Data in this exercise
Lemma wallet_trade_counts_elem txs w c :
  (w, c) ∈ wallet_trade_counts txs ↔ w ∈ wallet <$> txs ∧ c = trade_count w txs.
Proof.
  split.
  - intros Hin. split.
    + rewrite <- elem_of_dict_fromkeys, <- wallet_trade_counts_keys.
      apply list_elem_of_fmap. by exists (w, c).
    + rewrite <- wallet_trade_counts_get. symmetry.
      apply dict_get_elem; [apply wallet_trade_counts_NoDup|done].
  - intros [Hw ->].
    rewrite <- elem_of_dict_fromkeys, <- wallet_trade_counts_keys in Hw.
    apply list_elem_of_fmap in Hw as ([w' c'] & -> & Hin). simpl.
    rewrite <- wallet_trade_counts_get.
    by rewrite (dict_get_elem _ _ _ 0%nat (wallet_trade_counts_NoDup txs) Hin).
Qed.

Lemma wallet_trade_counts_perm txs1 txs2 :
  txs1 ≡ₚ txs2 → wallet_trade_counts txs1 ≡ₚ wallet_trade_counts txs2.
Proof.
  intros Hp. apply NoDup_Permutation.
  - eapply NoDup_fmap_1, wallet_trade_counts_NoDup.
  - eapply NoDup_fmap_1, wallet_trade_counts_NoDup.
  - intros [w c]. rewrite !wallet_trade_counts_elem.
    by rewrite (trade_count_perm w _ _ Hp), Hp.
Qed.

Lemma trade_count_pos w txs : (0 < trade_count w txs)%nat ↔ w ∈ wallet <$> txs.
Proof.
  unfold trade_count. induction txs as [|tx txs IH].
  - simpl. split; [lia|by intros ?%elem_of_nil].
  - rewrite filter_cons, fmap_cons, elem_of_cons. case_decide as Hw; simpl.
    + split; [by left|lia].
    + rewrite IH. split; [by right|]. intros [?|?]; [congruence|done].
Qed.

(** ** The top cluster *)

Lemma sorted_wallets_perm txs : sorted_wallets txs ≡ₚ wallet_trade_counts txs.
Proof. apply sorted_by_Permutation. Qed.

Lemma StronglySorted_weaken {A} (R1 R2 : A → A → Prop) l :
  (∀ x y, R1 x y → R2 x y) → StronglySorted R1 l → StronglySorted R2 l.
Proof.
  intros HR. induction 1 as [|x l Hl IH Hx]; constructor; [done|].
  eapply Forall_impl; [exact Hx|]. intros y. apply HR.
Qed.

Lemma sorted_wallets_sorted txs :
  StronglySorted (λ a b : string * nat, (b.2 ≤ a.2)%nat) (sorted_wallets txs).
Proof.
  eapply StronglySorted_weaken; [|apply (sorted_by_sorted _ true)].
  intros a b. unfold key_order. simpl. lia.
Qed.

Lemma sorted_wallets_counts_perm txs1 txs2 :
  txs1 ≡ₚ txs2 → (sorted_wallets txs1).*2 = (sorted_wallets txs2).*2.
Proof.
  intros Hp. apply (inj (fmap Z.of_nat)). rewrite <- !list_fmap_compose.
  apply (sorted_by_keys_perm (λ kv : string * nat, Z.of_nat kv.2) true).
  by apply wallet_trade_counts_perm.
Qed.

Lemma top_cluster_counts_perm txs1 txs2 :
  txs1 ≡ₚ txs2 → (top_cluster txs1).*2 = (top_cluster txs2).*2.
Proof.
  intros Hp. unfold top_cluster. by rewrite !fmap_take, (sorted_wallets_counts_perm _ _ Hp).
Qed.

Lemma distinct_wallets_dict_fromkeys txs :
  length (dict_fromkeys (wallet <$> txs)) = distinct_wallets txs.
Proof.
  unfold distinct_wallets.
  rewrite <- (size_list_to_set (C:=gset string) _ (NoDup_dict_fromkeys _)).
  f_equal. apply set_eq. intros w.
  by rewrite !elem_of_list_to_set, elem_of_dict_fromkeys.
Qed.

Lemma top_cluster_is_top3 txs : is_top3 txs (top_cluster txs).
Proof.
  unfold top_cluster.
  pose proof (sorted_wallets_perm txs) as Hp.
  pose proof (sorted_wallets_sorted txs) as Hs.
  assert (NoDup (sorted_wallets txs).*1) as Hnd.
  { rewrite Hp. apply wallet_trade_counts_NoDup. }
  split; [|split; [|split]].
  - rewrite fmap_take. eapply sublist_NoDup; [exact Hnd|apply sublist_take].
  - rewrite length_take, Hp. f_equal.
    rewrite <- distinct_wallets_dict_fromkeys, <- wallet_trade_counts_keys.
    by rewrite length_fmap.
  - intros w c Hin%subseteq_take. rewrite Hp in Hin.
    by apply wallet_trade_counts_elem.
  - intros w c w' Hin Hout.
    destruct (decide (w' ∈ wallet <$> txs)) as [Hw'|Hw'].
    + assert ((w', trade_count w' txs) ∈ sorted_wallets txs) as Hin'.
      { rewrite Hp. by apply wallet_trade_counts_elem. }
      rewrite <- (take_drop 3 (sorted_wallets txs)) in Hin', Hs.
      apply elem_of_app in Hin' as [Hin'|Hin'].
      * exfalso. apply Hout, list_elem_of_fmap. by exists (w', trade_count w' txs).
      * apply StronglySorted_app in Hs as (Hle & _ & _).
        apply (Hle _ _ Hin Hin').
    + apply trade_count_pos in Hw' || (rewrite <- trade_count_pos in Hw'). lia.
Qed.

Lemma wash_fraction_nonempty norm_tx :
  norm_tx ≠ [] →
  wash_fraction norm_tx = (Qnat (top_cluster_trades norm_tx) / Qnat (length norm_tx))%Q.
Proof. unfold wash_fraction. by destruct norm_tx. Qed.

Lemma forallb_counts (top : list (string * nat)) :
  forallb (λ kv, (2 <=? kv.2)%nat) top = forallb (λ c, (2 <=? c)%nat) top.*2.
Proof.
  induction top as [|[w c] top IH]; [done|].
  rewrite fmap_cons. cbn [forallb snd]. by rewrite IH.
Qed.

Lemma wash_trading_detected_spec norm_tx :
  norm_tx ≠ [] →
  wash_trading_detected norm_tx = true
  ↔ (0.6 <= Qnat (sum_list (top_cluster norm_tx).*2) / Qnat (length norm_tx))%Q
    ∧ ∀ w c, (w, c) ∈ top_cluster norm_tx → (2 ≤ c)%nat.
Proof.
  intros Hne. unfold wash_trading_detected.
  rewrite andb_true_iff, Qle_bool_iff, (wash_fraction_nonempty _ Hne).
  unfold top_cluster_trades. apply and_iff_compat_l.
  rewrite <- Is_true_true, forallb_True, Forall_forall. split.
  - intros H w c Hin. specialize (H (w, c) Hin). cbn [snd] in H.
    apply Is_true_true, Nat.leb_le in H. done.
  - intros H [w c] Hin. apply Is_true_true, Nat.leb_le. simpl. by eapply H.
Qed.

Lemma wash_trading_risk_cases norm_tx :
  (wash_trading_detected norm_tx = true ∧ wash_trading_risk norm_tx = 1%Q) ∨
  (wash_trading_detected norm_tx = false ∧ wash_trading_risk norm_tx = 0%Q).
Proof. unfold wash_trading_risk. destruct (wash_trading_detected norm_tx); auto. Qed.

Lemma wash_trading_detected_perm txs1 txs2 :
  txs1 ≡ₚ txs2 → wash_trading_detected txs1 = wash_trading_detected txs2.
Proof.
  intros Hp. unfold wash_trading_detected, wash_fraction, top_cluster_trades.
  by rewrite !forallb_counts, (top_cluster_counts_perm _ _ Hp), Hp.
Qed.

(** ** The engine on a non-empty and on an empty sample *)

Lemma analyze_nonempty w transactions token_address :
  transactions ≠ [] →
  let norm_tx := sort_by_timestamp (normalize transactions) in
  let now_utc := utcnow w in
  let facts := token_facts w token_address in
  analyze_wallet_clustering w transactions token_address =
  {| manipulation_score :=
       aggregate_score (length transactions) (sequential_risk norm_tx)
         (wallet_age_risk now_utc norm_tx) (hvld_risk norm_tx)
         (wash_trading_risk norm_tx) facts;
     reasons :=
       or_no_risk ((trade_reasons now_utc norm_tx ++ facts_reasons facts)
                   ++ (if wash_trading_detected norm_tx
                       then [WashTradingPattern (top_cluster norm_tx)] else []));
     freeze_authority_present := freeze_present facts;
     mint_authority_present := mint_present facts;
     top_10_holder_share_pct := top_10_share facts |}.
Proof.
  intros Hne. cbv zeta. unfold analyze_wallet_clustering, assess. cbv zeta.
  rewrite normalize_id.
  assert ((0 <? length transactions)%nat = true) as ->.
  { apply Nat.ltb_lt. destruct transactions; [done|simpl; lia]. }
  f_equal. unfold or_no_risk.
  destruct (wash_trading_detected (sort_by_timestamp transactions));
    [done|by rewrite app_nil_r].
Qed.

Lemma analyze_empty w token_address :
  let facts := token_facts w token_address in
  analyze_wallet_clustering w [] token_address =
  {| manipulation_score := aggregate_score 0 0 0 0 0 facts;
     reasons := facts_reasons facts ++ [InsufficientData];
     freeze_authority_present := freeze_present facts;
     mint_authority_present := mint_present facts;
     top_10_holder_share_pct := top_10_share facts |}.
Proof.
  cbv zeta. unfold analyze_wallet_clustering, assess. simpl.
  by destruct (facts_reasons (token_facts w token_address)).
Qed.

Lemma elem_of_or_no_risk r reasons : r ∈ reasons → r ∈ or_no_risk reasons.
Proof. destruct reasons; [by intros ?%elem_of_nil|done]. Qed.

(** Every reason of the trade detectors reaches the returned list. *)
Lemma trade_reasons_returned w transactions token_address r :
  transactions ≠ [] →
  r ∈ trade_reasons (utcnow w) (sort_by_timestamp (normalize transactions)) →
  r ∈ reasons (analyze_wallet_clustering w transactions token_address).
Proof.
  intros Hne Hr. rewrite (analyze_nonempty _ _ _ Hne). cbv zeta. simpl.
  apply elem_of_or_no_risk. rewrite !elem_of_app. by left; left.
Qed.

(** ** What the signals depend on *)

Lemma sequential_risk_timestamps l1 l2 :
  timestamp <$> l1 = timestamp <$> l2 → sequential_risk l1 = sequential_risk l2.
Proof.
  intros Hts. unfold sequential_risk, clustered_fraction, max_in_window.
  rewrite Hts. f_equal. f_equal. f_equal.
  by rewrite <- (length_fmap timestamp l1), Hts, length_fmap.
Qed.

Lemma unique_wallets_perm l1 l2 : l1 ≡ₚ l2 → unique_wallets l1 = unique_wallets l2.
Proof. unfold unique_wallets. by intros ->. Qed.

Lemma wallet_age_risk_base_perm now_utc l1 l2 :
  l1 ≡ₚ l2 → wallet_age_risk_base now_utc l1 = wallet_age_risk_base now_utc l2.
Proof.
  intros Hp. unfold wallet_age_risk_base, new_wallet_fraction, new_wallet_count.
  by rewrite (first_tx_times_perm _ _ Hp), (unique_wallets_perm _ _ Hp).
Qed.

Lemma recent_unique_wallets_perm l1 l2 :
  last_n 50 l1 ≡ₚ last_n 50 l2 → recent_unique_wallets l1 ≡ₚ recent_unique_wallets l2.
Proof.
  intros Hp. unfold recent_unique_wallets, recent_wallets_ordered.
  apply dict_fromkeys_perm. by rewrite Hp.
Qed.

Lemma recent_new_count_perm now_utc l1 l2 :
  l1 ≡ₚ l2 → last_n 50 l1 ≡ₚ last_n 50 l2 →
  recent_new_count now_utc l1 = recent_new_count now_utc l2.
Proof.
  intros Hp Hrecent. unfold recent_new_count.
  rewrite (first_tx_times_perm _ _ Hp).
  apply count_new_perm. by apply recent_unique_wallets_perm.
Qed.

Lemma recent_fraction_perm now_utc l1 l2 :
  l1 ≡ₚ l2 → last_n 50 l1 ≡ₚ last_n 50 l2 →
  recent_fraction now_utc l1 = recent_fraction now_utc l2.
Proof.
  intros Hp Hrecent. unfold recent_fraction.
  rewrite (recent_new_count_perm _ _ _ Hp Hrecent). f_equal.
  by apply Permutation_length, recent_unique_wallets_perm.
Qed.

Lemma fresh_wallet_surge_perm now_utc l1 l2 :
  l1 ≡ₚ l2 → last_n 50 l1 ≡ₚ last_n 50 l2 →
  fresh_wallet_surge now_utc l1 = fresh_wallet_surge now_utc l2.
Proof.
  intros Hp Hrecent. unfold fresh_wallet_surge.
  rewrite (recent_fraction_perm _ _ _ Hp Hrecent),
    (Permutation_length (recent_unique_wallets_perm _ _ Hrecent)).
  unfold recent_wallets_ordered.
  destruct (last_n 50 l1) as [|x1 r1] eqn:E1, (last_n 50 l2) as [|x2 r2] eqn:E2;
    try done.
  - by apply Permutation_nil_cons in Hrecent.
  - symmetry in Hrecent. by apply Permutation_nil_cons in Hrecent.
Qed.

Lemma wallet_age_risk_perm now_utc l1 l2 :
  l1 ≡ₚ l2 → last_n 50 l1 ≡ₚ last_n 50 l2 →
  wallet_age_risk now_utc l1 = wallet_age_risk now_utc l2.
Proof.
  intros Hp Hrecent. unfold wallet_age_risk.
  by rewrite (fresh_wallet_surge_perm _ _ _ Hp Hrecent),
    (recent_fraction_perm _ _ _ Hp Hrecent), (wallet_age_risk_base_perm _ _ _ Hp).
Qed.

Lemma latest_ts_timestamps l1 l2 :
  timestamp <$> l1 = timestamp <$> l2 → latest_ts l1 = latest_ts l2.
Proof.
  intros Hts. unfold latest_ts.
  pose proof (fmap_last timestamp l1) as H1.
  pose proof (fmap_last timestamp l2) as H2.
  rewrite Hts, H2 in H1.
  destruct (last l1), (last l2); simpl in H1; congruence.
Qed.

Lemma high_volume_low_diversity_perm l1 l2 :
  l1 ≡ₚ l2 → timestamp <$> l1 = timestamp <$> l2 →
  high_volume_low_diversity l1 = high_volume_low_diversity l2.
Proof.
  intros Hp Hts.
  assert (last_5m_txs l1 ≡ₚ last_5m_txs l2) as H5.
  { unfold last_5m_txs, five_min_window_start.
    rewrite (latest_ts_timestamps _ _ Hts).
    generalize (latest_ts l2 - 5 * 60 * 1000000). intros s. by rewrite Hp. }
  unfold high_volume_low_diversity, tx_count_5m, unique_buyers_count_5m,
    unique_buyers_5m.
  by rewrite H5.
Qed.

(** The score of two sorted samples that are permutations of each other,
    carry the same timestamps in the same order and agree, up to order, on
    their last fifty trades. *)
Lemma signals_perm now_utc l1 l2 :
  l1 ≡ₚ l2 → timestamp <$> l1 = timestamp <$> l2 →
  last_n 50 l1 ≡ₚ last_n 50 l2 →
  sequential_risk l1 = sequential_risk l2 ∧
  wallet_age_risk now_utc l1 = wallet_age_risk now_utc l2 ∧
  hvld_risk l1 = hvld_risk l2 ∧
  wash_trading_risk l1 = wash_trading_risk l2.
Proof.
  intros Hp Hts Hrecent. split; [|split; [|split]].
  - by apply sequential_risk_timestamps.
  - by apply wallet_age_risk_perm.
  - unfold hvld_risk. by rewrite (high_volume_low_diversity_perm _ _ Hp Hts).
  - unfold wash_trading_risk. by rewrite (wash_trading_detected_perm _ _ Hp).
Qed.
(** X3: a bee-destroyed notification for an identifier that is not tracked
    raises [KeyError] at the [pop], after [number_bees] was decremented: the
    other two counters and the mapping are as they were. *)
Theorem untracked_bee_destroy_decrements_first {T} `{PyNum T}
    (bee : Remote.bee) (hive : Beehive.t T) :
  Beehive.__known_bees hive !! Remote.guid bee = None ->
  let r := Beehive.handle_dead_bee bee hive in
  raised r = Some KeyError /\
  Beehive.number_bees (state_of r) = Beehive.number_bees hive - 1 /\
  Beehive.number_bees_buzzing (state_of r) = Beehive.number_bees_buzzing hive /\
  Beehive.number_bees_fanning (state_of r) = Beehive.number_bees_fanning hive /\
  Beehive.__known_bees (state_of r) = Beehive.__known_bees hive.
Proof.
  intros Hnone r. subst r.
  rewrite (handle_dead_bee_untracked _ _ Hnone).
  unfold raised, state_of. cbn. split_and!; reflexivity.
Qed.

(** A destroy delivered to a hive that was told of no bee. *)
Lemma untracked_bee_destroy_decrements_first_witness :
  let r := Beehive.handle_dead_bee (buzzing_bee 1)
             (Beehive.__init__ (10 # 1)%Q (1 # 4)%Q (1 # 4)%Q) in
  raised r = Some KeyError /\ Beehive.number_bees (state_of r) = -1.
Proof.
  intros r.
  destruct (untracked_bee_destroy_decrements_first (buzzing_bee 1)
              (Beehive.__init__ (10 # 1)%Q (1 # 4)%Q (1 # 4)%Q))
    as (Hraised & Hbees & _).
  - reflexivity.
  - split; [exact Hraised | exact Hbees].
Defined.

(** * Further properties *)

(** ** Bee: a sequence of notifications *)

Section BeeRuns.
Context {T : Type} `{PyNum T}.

Work to complete
Above are the records. Copy every line in them holding "utcnow".

Reply to the exercise
  let now_utc := utcnow w in
  r ∈ trade_reasons (utcnow w) (sort_by_timestamp (normalize transactions)) →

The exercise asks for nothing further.